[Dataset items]
(** Tables related by [P] to the runs [R], level by level; below level 0 the
    runs are in key order. *)
Record levels_hold {A} (P : A -> list entry -> Prop) (ls : Levels A) (R : Levels (list entry)) : Prop := {
  lh_level0 : Forall2 P (level0 ls) (level0 R);
  lh_level1 : Forall2 P (level1 ls) (level1 R);
  lh_level2 : Forall2 P (level2 ls) (level2 R);
  lh_sorted1 : StronglySorted keys_before (level1 R);
  lh_sorted2 : StronglySorted keys_before (level2 R);
}.
Notation version_holds := (levels_hold serves).

(** The layers of a version, newest first. *)
Definition version_layers (R : Levels (list entry)) : list (list entry) :=
  level0 R ++ [concat (level1 R); concat (level2 R)].

(** ** User keys of sorted runs *)

Lemma parse_uk k p : parseInternalKey k = Some p -> user_key p = uk k.
Proof.
  intros Hp. pose proof (parse_len _ _ Hp) as Hl. unfold parseInternalKey in Hp.
  destruct (Z.ltb_spec (len k) kTagSize); [lia|]. cbv zeta in Hp. destruct (isValidValueType _); by simplify_eq.
Qed.

Lemma entry_lt_uk a b : InternalKeyLess a b = true -> bytes_ltb (uk b) (uk a) = false.
Proof.
  unfold InternalKeyLess, uk. destruct (bytes_compare_spec (strip_tag a) (strip_tag b)) as [|E|]; try done.
  intros _. rewrite E. apply bytes_ltb_irrefl.
Qed.

Lemma first_uk e es x : sorted_run (e :: es) -> x ∈ e :: es -> bytes_ltb (uk x.1) (uk e.1) = false.
Proof.
  intros (_ & Hlt & _)%sorted_run_cons Hx. apply elem_of_cons in Hx as [->|Hx]; [apply bytes_ltb_irrefl|].
  rewrite Forall_elem in Hlt. by apply entry_lt_uk, Hlt.
Qed.

Lemma final_uk es x : sorted_run es -> x ∈ es -> bytes_ltb (uk (final_key es)) (uk x.1) = false.
Proof. intros Hr Hx. destruct (final_key_max es x Hr Hx) as [->|Hlt]; [apply bytes_ltb_irrefl|by apply entry_lt_uk]. Qed.

Lemma candidate_other_uk e key seq : uk e.1 <> key -> candidate key seq e = None.
Proof.
  intros Hne. destruct (candidate key seq e) as [c|] eqn:E; [|done]. apply candidate_Some in E as (p & Hp & Hk & _).
  apply parse_uk in Hp. congruence.
Qed.

(** A lookup only depends on the entries of its key. *)
Lemma mvcc_get_absent es key seq : (forall e, e ∈ es -> uk e.1 <> key) -> mvcc_get es key seq = LookupAbsent.
Proof. intros Hne. apply mvcc_get_none. rewrite Forall_elem. intros e He. apply candidate_other_uk. by apply Hne. Qed.

Lemma mvcc_get_app_r a b key seq : (forall e, e ∈ a -> uk e.1 <> key) -> mvcc_get (a ++ b) key seq = mvcc_get b key seq.
Proof.
  intros Hne. unfold mvcc_get. rewrite mvcc_newest_app, (mvcc_newest_none a); [done|].
  rewrite Forall_elem. intros e He. apply candidate_other_uk. by apply Hne.
Qed.

Lemma mvcc_get_app_l a b key seq : (forall e, e ∈ b -> uk e.1 <> key) -> mvcc_get (a ++ b) key seq = mvcc_get a key seq.
Proof.
  intros Hne. unfold mvcc_get. rewrite mvcc_newest_app, (mvcc_newest_none b); [by rewrite newer_None_r|].
  rewrite Forall_elem. intros e He. apply candidate_other_uk. by apply Hne.
Qed.

(** ** The candidate table of a sorted level *)

Section serving.

Lemma serves_run t es : serves t es -> sorted_run es.
Proof. intros [Hr _ _ _]. by apply opened_table_run in Hr. Qed.

Lemma serves_keys t es : serves t es ->
  userKey (tm_smallest (t_meta t)) = Some (uk (tm_smallest (t_meta t))) /\
  userKey (tm_largest (t_meta t)) = Some (uk (tm_largest (t_meta t))).
Proof.
  intros Hs. pose proof (serves_run _ _ Hs) as [_ Hv]. destruct Hs as [_ Hne Hsm Hla]. rewrite Hsm, Hla. unfold userKey.
  destruct (final_key_valid es Hne Hv) as [q Hq]. destruct es as [|e es]; [done|]. apply Forall_cons_iff in Hv as [[p Hp] _].
  rewrite Hp, Hq. cbn [mbind option_bind]. by rewrite (parse_uk _ _ Hp), (parse_uk _ _ Hq).
Qed.

Lemma serves_bounds t es e : serves t es -> e ∈ es ->
  bytes_ltb (uk e.1) (uk (tm_smallest (t_meta t))) = false /\ bytes_ltb (uk (tm_largest (t_meta t))) (uk e.1) = false.
Proof.
  intros Hs He. pose proof (serves_run _ _ Hs) as Hr. destruct Hs as [_ Hne Hsm Hla]. rewrite Hsm, Hla.
  split; [|by apply final_uk]. destruct es as [|x es]; [done|]. by apply first_uk with es.
Qed.

Lemma serves_ends t es : serves t es ->
  (exists e, e ∈ es /\ e.1 = tm_smallest (t_meta t)) /\ (exists e, e ∈ es /\ e.1 = tm_largest (t_meta t)).
Proof.
  intros [_ Hne Hsm Hla]. rewrite Hsm, Hla. split.
  - destruct es as [|x es]; [done|]. exists x. set_solver.
  - destruct (final_key_in es Hne) as [v Hv]. by exists (final_key es, v).
Qed.

Definition table_below (key : bytes) (t : Table) : bool := bytes_ltb (uk (tm_largest (t_meta t))) key.

Lemma keys_before_tables t es t' es' : serves t es -> serves t' es' -> keys_before es es' ->
  bytes_ltb (uk (tm_largest (t_meta t))) (uk (tm_smallest (t_meta t'))) = true.
Proof.
  intros Hs Hs' Hb. destruct (serves_ends _ _ Hs) as [_ (e & He & <-)], (serves_ends _ _ Hs') as [(e' & He' & <-) _]. by apply Hb.
Qed.

Lemma smallest_largest t es : serves t es -> bytes_ltb (uk (tm_largest (t_meta t))) (uk (tm_smallest (t_meta t))) = false.
Proof. intros Hs. destruct (serves_ends _ _ Hs) as [(e & He & <-) _]. by apply (serves_bounds t es). Qed.

Lemma below_partition key tables runs :
  Forall2 serves tables runs -> StronglySorted keys_before runs -> Forall (fun t => table_below key t = false) (dropwhile (table_below key) tables).
Proof.
  induction 1 as [|t es tables runs Ht Hts IH]; intros Hs; [constructor|]. inversion Hs as [|? ? Hs' Hlt]; subst.
  simpl. destruct (table_below key t) eqn:Eb; [by apply IH|]. constructor; [done|]. clear IH Hs Hs'.
  induction Hts as [|t' es' tables runs Ht' _ IH]; [constructor|]. apply Forall_cons_iff in Hlt as [Hb Hlt].
  constructor; [|by apply IH]. unfold table_below in *. destruct (bytes_ltb (uk (tm_largest (t_meta t'))) key) eqn:E; [|done].
  pose proof (keys_before_tables _ _ _ _ Ht Ht' Hb). pose proof (smallest_largest _ _ Ht').
  assert (bytes_ltb (uk (tm_largest (t_meta t))) (uk (tm_largest (t_meta t'))) = true) by (by eapply bytes_ltb_leb_trans).
  by rewrite (bytes_ltb_trans (uk (tm_largest (t_meta t))) (uk (tm_largest (t_meta t'))) key) in Eb.
Qed.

- Task description: Among the records above, find the lines where the word "exists" appears and copy them.

- Task result:
  (exists e, e ∈ es /\ e.1 = tm_smallest (t_meta t)) /\ (exists e, e ∈ es /\ e.1 = tm_largest (t_meta t)).
  - destruct es as [|x es]; [done|]. exists x. set_solver.
  - destruct (final_key_in es Hne) as [v Hv]. by exists (final_key es, v).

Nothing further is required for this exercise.